だが、別に何も鞭を見切る必要は無いのだ。皐月の手の動きや魔力の流れから、鞭の動きを予想する事は彼にとっては容易い事だったのである。
「ならっ! <<雷公双竜鞭>>!」
どうやら皐月は相当熱くなっている様だ。エネフィア発祥である<<双竜鞭>>に中国の伝説の武器である<<雷公鞭>>を組み合わせた武器技を使用する。彼女にとっての切り札だった。
「ほうほう! これから更に上に行けるのか!」
「これでどう!?」
「だが……まだまだだ!」
気合一閃で二又の雷の鞭を振るった皐月だが、それに対してルークは立ち止まって、両手を左右に突き出す。流石に避けるのは難しい、と判断した様子であった。
「ふんっ!」
「……ほう」
カイトがルークの為した事を見て、思わず唸る。皐月に至っては理解出来ない、という困惑の表情だった。そんな生徒の表情を見て、ルークが笑みを浮かべる。

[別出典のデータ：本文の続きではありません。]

(* ===== verification/AppQueue.v ===== *)
(** * The request queue of an application: nxt_app_queue.h

    The router queues requests for the worker processes of an application in
    shared memory, in slots and rings as SlotQueue.v describes them.  Each slot
    has a tracking word.  A worker claims a request by setting the word of its
    slot from the tracking value of the request to 0; the router cancels a
    request that waits too long in the same way.  The flag [notified] and the
    position of a request decide whether the router rings for it.

    [app_spec] is what the queue promises.  [nxt_app_queue_refines] proves it
    of all interleavings of any number of threads. *)

From stdpp Require Import relations.
From S2P Require Import Prelude Lvlhsh Atomic Nncq SlotQueue.

#[local] Open Scope Z_scope.
#[local] Existing Instance app_nncq.

Abbreviation NXT_AGAIN := (-2) (only parsing).
Abbreviation NXT_APP_QUEUE_SIZE := NXT_APP_NNCQ_SIZE (only parsing).
Abbreviation NXT_APP_QUEUE_MSG_SIZE := 31 (only parsing).

(** ** The operations *)

Definition nxt_app_queue_init : prog unit :=
  let@ _ := nxt_app_nncq_init Free_items in
  let@ _ := nxt_app_nncq_init Queue in
  let@ _ := free_slots (Z.to_nat NXT_APP_QUEUE_SIZE) 0 in
  let@ _ := act (Store Notified 0) in
  Done tt.

(** The tail is read first. *)
Definition nxt_app_queue_depth : prog Z :=
  let@ tail := nxt_nncq_tail Queue in
  let@ head := nxt_nncq_head Queue in
  Done (u32 (tail - head)).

彼はなんと、両手で光速で動いている雷の鞭を掴んでみせたのだ。当たり前だが、掴みに行って感電するなどという馬鹿げた事は起きていない。普通ならば通電するはずの雷は、ルークの両手で止まってバチバチと音を立てていた。
「はっ!」
「きゃあ!」
そして、気合一閃。ルークが気合を入れると皐月の<<雷公鞭>>は消滅して元の鉄鞭に戻り、更には気合だけで皐月は尻もちをつく。それを見て、ルークが終了を告げた。
「ここまで! よしよし! どうやら天桜の諸君もしっかり鍛錬していた様だ! 諸君らも彼女に負けない様、しっかり鍛錬したまえ!」
試合を終了させたルークはぱんぱん、と手を鳴らして、一同に告げる。それに、カイトは思わず感嘆を口に出した。
「すごいな、あの先生。ルーク先生だったか? あれで普通か?」
「あはは、ルーク先生はウチの学校でも有数の戦士だから……」
「あれで下の下とか言われたら笑うしかないな」
苦笑したマークの言葉に、カイトも苦笑して返す。光速で動く鞭を掴むのが平均的だと言うのは流石にカイトも考えたくは無かった。
「さて、皐月くんは後は休んでいたまえ!」
そんな二人はさておいて、ルークは授業を続ける。皐月は尻もちを着いた後、息を切らせて訓練場の端まで移動したというのに、彼は息一つ切らしていなかった。
「さあ、次は君たちの番だ! それぞれ何時も通りにペアを組みたまえ! カイトくんは確か5Bだったな! 5Aの生徒はやり方を教えてあげてくれたまえよ!」
「はいっ!」
ルークの言葉に、生徒達が返事一つで動き始める。それはカイトもマークも一緒だった。流石にペアとなって戦うのに、いつまでも一緒にはいられない。なので、二人は別れて行動する事になる。
「じゃあ、僕は行くね」
「ああ。さて……5Aの相手は……」
カイトも周囲の生徒と同じ様に、周囲を見渡して自分と対となる生徒を探す。が、その必要も無く、直ぐに向こうから声が掛けられた。
「5Aは私ですわ」
「シエラか」
どうやらカイトの相手は如何な偶然か、顔見知りのシエラであった。とは言え、今の彼女は魔導学園の制服では無く、漆黒の鎧を上から着こみ、その下には漆黒の衣服を身に纏っていた。更に彼女は大鎌を持ち、それを肩に掛けていた。そして顔には至極の笑みを浮かべ、舌舐めずりをしていた。
「ふふふ、楽しみですわ。<<勇者の再来>>と戦えるなんて」
「そいつは重畳」
彼女はどうやら少しSっ気があるらしい。もともと端正で気の強そうな顔ではあったのだが、嗜虐心に光悦の笑みを浮かべ舌舐めずりする姿は何処ぞの傲慢なお嬢様と言っても不思議では無かった。
「<<女神の再来>>と<<勇者の再来>>の戦い。さあ、楽しみましょう!」
立ち位置に立って一礼をしたシエラが告げる。そうして、カイトの最初の模擬戦が始まるのだった。
お読み頂き有難う御座いました。